Gold Set for Weekly Gain as Safe-Haven Demand and Slow U.S. Job Growth Boost Appeal

Gold prices edged lower on Friday but remained on track for a weekly gain, supported by safe-haven demand and weaker-than-expected U.S. job growth in February, which reinforced expectations of Federal Reserve rate cuts later this year.
Despite the daily decline, bullion has risen approximately 1.7% this week, buoyed by market uncertainty stemming from U.S. President Donald Trump’s shifting tariff policies.

The U.S. dollar index fell to a four-month low, marking its steepest weekly decline since November 2022, making dollar-priced gold more affordable for international buyers. “The weaker-than-expected jobs number is giving gold a slight boost, and a softer dollar this week is also helping,” said Bob Haberkorn, senior market strategist at RJO Futures.

A Labor Department report revealed that the U.S. economy added 151,000 jobs in February, below the 160,000 forecast by economists.
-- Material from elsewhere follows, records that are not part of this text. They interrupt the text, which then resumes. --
(** C3 (as stated) fails twice.  Two AddAndAssignId calls assign 1 and 2;
    after RemoveById of 2 the next AddAndAssignId assigns 2 again.
    And on a list whose largest handle is 2^32 - 1 AddAndAssignId
    assigns 0, not the maximum plus one. *)
Lemma AddAndAssignId_reuses_handle :
  let x := IdList.mkT (IdList.mkH 0) 0 tt in
  let os := [IdList.OpAddAndAssignId x; IdList.OpAddAndAssignId x;
             IdList.OpRemoveById (IdList.mkH 2); IdList.OpAddAndAssignId x] in
  let big := IdList.mkT (IdList.mkH 4294967295) 0 tt in
  (exists l, IdList.run os (IdList.empty, []) = Ok (l, [1; 2; 2])) /\
  ~ (forall (os : list (IdList.op unit)) l tr,
        IdList.run os (IdList.empty, []) = Ok (l, tr) -> NoDup tr) /\
  (exists l l',
      IdList.run [IdList.OpAdd big] (IdList.empty, []) = Ok (l, []) /\
      IdList.MaximumId l = Ok 4294967295 /\
      IdList.AddAndAssignId x l = Ok (IdList.mkH 0, l')).
Proof.
  intros x os big.
  assert (Hrun : exists l, IdList.run os (IdList.empty, []) = Ok (l, [1; 2; 2]))
    by (eexists; vm_compute; reflexivity).
  split; [exact Hrun |]. split.
  - intros Hclaim. destruct Hrun as (l & Hrun).
    specialize (Hclaim os l [1; 2; 2] Hrun).
    apply NoDup_cons in Hclaim as [_ Hclaim].
    apply NoDup_cons in Hclaim as [Hnotin _].
    apply Hnotin. left.
  - eexists _, _. split; [vm_compute; reflexivity |].
    split; vm_compute; reflexivity.
Qed.

(** * Further properties of the code *)

(** ** List<T>: Add, AddToBeginning, First and NextAfter, Reverse *)

Module ListOpsFacts.
Section WithT.
Context {T : Type}.
Import ListSpec ListOps.
Implicit Types (l : List.t T) (x y z : T) (xs ys zs : list T).
Implicit Types (b junk : store T).

(* after AllocForOneMore there is a free cell behind the elements *)
Lemma AllocForOneMore_spec l xs :
  Rep l xs ->
  exists c junk,
    List.elem (List.AllocForOneMore l) = live xs (c :: junk) /\
    List.n (List.AllocForOneMore l) = Z.of_nat (length xs) /\
    List.elemsAllocated (List.AllocForOneMore l)
    = Z.of_nat (length (List.elem (List.AllocForOneMore l))) /\
    List.elemsAllocated (List.AllocForOneMore l)
    = (if List.n l <? List.elemsAllocated l then List.elemsAllocated l
       else (List.elemsAllocated l + 32) * 2).
Proof.
  intros (Hn & Hcap & junk & Hb). unfold List.AllocForOneMore.
  assert (Hlen : length (List.elem l) = (length xs + length junk)%nat)
    by (rewrite Hb; apply live_length).
  rewrite (Z.ltb_antisym (List.elemsAllocated l) (List.n l)).
  destruct (Z.leb_spec (List.elemsAllocated l) (List.n l)) as [Hfull | Hfree];
    cbn [negb].
  - cbn [List.elem List.n List.elemsAllocated].
    assert (junk = []) as -> by (apply nil_length_inv; lia).
    rewrite MemRealloc_length by lia.
    rewrite Hb, MemRealloc_live by (rewrite <- Hb; lia).
    rewrite <- Hb. cbn [app].
    destruct (Z.to_nat ((List.elemsAllocated l + 32) * 2)
              - length (List.elem l))%nat as [| k] eqn:Hk; [lia |].
    cbn [replicate]. eauto 6.
  - destruct junk as [| c junk]; [cbn in Hlen; lia |]. eauto 6.
Qed.

Lemma List_Add_spec x l xs :
  Rep l xs ->
  exists l',
    List.Add x l = Ok l' /\ Rep l' (xs ++ [x]) /\
    List.elemsAllocated l'
    = (if List.n l <? List.elemsAllocated l then List.elemsAllocated l
       else (List.elemsAllocated l + 32) * 2).
Proof.
  intros HR.
  destruct (AllocForOneMore_spec l xs HR) as (c & junk & Hb & Hn & Hcap & Hgrow).
  unfold List.Add. cbn zeta. rewrite Hb, Hn.
  pose proof (wr_at xs c junk x) as Hwr. rewrite Hwr. cbn [bind].
  eexists. split; [reflexivity |]. split; [| exact Hgrow].
  unfold Rep. cbn [List.elem List.n List.elemsAllocated].
  rewrite Hcap, Hb, !live_length, length_app. cbn [length].
  split; [lia | split; [lia |]].
  exists junk. rewrite live_app. reflexivity.
Qed.

Lemma AddToBeginning_spec x l xs :
  Rep l xs ->
  exists l',
    AddToBeginning x l = Ok l' /\ Rep l' (x :: xs) /\
    List.elemsAllocated l'
    = (if List.n l <? List.elemsAllocated l then List.elemsAllocated l
       else (List.elemsAllocated l + 32) * 2).
Proof.
  intros HR.
  destruct (AllocForOneMore_spec l xs HR) as (c & junk & Hb & Hn & Hcap & Hgrow).
  unfold AddToBeginning. cbn zeta. rewrite Hb, Hn.
  destruct (memmove_shift [] xs c junk 0 (Z.of_nat (length xs))
              eq_refl eq_refl) as (d & Hmv).
  cbn [app] in Hmv. change (0 + 1) with 1 in Hmv. rewrite Hmv. cbn [bind].
  pose proof (wr_at [] d (live xs junk) x) as Hwr.
  cbn [length] in Hwr. change (Z.of_nat 0) with 0 in Hwr.
  rewrite Hwr. cbn [bind].
  eexists. split; [reflexivity |]. split; [| exact Hgrow].
  unfold Rep. cbn [List.elem List.n List.elemsAllocated].
  rewrite Hcap, Hb, !live_length. cbn [length]. rewrite live_length.
  split; [lia | split; [lia |]].
  exists junk. reflexivity.
Qed.

(** *** First and NextAfter *)

Lemma List_walk_from l junk zs :
  forall ys fuel,
    List.elem l = live (ys ++ zs) junk ->
    List.n l = Z.of_nat (length (ys ++ zs)) ->
    zs <> [] -> (length zs <= fuel)%nat ->
    walk fuel l (Some (Z.of_nat (length ys))) = Ok zs.
Proof.
  induction zs as [| z zs IH]; intros ys fuel Hb Hn Hne Hfuel; [congruence |].
  destruct fuel as [| fuel]; [cbn in Hfuel; lia |].
  cbn [walk NextAfter]. rewrite Hb, rd_mid. cbn [bind].
  rewrite length_app in Hn. cbn [length] in Hn, Hfuel.
  destruct zs as [| z' zs]; cbn [length] in Hn, Hfuel.
  - destruct (Z.eqb_spec (Z.of_nat (length ys)) (List.n l - 1)); [| lia].
    destruct fuel; reflexivity.
  - destruct (Z.eqb_spec (Z.of_nat (length ys)) (List.n l - 1)); [lia |].
    replace (Z.of_nat (length ys) + 1) with (Z.of_nat (length (ys ++ [z])))
      by (rewrite length_app; cbn; lia).
    rewrite (IH (ys ++ [z]) fuel); [reflexivity | | | discriminate | cbn; lia].
    + rewrite <- app_assoc. exact Hb.
    + rewrite <- app_assoc, length_app. cbn [app length]. lia.
Qed.

Lemma List_walk_spec l xs (fuel : nat) :
  Rep l xs -> (length xs <= fuel)%nat -> walk fuel l (First l) = Ok xs.
Proof.
  intros (Hn & _ & junk & Hb) Hfuel. unfold First.
  destruct xs as [| x xs].
  - rewrite Hn. cbn. destruct fuel; reflexivity.
  - destruct (Z.eqb_spec (List.n l) 0) as [H0 | _]; [cbn in Hn; lia |].
    apply (List_walk_from l junk (x :: xs) [] fuel); try assumption. discriminate.
Qed.

Lemma Add_all_spec zs :
  forall l xs,
    Rep l xs -> exists l', Add_all zs l = Ok l' /\ Rep l' (xs ++ zs).
Proof.
  induction zs as [| z zs IH]; intros l xs HR.
  - exists l. rewrite app_nil_r. split; [reflexivity | exact HR].
  - destruct (List_Add_spec z l xs HR) as (l1 & Hadd & HR1 & _).
    destruct (IH l1 (xs ++ [z]) HR1) as (l' & Hall & HR').
    exists l'. cbn [Add_all]. rewrite Hadd. cbn [bind].
    split; [exact Hall |]. rewrite <- app_assoc in HR'. exact HR'.
Qed.

(** *** Reverse *)

Lemma two_ends (mid : list T) :
  (2 <= length mid)%nat -> exists a m c, mid = a :: m ++ [c].
Proof.
  destruct mid as [| a mid]; [cbn; lia |].
  destruct mid as [| a' mid'] using rev_ind; [cbn; lia |].
  intros _. eauto.
Qed.

Lemma SWAP_ends pre a m c post junk (i j : Z) :
  i = Z.of_nat (length pre) -> j = Z.of_nat (length (pre ++ a :: m)) ->
  SWAP (live (pre ++ a :: m ++ c :: post) junk) i j
  = Ok (live (pre ++ c :: m ++ a :: post) junk).
Proof.
  intros -> ->. unfold SWAP.
  rewrite rd_mid. cbn [bind].
  replace (pre ++ a :: m ++ c :: post) with ((pre ++ a :: m) ++ c :: post)
    by (rewrite <- app_assoc; reflexivity).
  rewrite rd_mid. cbn [bind].
  rewrite <- app_assoc. cbn [app]. rewrite wr_mid. cbn [bind].
  replace (pre ++ c :: m ++ c :: post) with ((pre ++ c :: m) ++ c :: post)
    by (rewrite <- app_assoc; reflexivity).
  replace (length (pre ++ a :: m)) with (length (pre ++ c :: m))
    by (rewrite !length_app; reflexivity).
  rewrite wr_mid. rewrite <- app_assoc. reflexivity.
Qed.

(* [pre] and [post] are exchanged already, [mid] is still to do *)
Lemma Reverse_loop_spec junk (n : Z) :
  forall k mid pre post i,
    (2 * k <= length mid < 2 * k + 2)%nat ->
    length post = length pre ->
    i = Z.of_nat (length pre) ->
    n = Z.of_nat (length (pre ++ mid ++ post)) ->
    Reverse_loop k (live (pre ++ mid ++ post) junk) i n
    = Ok (live (pre ++ reverse mid ++ post) junk).
Proof.
  induction k as [| k IH]; intros mid pre post i Hk Hpp Hi Hn.
  - cbn [Reverse_loop]. destruct mid as [| a [| a' mid]]; cbn in Hk; try lia;
      reflexivity.
  - destruct (two_ends mid ltac:(lia)) as (a & m & c & ->).
    cbn [Reverse_loop].
    rewrite !length_app in Hn. cbn [length] in Hn, Hk.
    rewrite length_app in Hn, Hk. cbn [length] in Hn, Hk.
    replace ((a :: m ++ [c]) ++ post) with (a :: m ++ c :: post)
      by (cbn; rewrite <- app_assoc; reflexivity).
    rewrite (SWAP_ends pre a m c post junk i (n - 1 - i) Hi)
      by (rewrite length_app; cbn [length]; lia).
    cbn [bind].
    replace (pre ++ c :: m ++ a :: post) with ((pre ++ [c]) ++ m ++ (a :: post))
      by (rewrite <- app_assoc; reflexivity).
    rewrite (IH m (pre ++ [c]) (a :: post) (i + 1)).
    + rewrite reverse_cons, reverse_app. cbn [reverse app].
      rewrite <- !app_assoc. reflexivity.
    + lia.
    + rewrite length_app. cbn. lia.
    + rewrite length_app. cbn. lia.
    + rewrite !length_app. cbn [length]. lia.
Qed.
The unemployment rate held steady at 4.1%, in line with expectations. Analysts noted that gold is in a consolidation phase, with ongoing support from safe-haven demand. Peter Grant, vice president and senior metals strategist at Zaner Metals, highlighted that the market is balancing between economic data and monetary policy expectations.

Federal Reserve Chair Jerome Powell reiterated a cautious approach to rate cuts, stating that the U.S. economy remains in a “good place.” However, the market is pricing in 76 basis points of rate cuts by year-end, with the first expected in June. Lower interest rates typically enhance gold’s appeal as a non-yielding asset.

Meanwhile, China continued its gold-buying spree for the fourth consecutive month in February, according to data from the People’s Bank of China.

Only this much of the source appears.